Below is some data. Retype exactly the lines starting at the one with "if in_range 0" and ending at the one with "Definition number (n".

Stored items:
━━━━

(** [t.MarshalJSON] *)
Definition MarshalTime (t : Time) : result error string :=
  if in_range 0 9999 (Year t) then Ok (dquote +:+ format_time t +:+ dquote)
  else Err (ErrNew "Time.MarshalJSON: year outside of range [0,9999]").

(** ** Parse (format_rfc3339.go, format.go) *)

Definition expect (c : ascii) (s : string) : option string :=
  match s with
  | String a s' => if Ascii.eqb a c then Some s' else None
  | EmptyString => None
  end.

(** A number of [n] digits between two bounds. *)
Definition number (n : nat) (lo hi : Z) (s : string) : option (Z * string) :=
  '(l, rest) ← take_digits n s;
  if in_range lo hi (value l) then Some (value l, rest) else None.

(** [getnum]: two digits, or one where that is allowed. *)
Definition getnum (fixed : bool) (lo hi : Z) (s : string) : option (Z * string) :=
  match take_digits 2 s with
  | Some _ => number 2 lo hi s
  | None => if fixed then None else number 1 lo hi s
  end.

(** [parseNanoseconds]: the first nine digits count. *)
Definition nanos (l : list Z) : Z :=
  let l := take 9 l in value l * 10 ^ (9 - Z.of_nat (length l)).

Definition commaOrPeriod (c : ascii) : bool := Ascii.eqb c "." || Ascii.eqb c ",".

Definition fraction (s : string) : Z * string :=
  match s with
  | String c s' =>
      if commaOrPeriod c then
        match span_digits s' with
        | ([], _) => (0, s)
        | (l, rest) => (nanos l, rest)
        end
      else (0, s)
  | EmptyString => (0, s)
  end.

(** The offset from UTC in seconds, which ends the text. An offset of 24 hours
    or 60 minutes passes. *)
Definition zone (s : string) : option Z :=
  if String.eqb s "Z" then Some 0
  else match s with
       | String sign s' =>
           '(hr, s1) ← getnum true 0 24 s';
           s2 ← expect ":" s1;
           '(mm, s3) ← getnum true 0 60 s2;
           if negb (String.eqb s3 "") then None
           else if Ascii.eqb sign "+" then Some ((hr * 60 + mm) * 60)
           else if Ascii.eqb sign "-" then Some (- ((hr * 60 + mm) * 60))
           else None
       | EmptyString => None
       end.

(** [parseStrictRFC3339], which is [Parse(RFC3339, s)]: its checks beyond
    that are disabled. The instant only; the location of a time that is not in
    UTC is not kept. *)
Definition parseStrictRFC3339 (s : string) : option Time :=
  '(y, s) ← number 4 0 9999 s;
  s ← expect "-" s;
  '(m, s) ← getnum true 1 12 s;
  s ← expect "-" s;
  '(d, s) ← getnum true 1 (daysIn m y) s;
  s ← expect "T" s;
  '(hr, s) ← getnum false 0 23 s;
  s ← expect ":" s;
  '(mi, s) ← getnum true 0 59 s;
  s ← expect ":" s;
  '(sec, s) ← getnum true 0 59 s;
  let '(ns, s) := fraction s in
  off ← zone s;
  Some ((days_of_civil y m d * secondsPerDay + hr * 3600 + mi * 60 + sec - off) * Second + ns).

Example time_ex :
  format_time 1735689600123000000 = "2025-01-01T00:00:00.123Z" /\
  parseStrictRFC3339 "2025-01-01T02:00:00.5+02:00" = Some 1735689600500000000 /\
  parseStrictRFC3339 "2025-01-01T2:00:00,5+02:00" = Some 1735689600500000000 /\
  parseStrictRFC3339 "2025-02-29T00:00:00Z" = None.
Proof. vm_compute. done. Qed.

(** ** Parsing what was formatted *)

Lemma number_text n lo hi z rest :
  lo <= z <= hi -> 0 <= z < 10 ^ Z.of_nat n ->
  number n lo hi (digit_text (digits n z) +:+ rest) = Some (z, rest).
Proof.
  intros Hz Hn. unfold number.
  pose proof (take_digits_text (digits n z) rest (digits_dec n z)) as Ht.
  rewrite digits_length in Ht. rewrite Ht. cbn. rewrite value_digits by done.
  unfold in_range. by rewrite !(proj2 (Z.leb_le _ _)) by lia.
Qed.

━━━━

◆ **WRITTEN SOLUTION**
  if in_range 0 9999 (Year t) then Ok (dquote +:+ format_time t +:+ dquote)
  else Err (ErrNew "Time.MarshalJSON: year outside of range [0,9999]").

(** ** Parse (format_rfc3339.go, format.go) *)

Definition expect (c : ascii) (s : string) : option string :=
  match s with
  | String a s' => if Ascii.eqb a c then Some s' else None
  | EmptyString => None
  end.

(** A number of [n] digits between two bounds. *)
Definition number (n : nat) (lo hi : Z) (s : string) : option (Z * string) :=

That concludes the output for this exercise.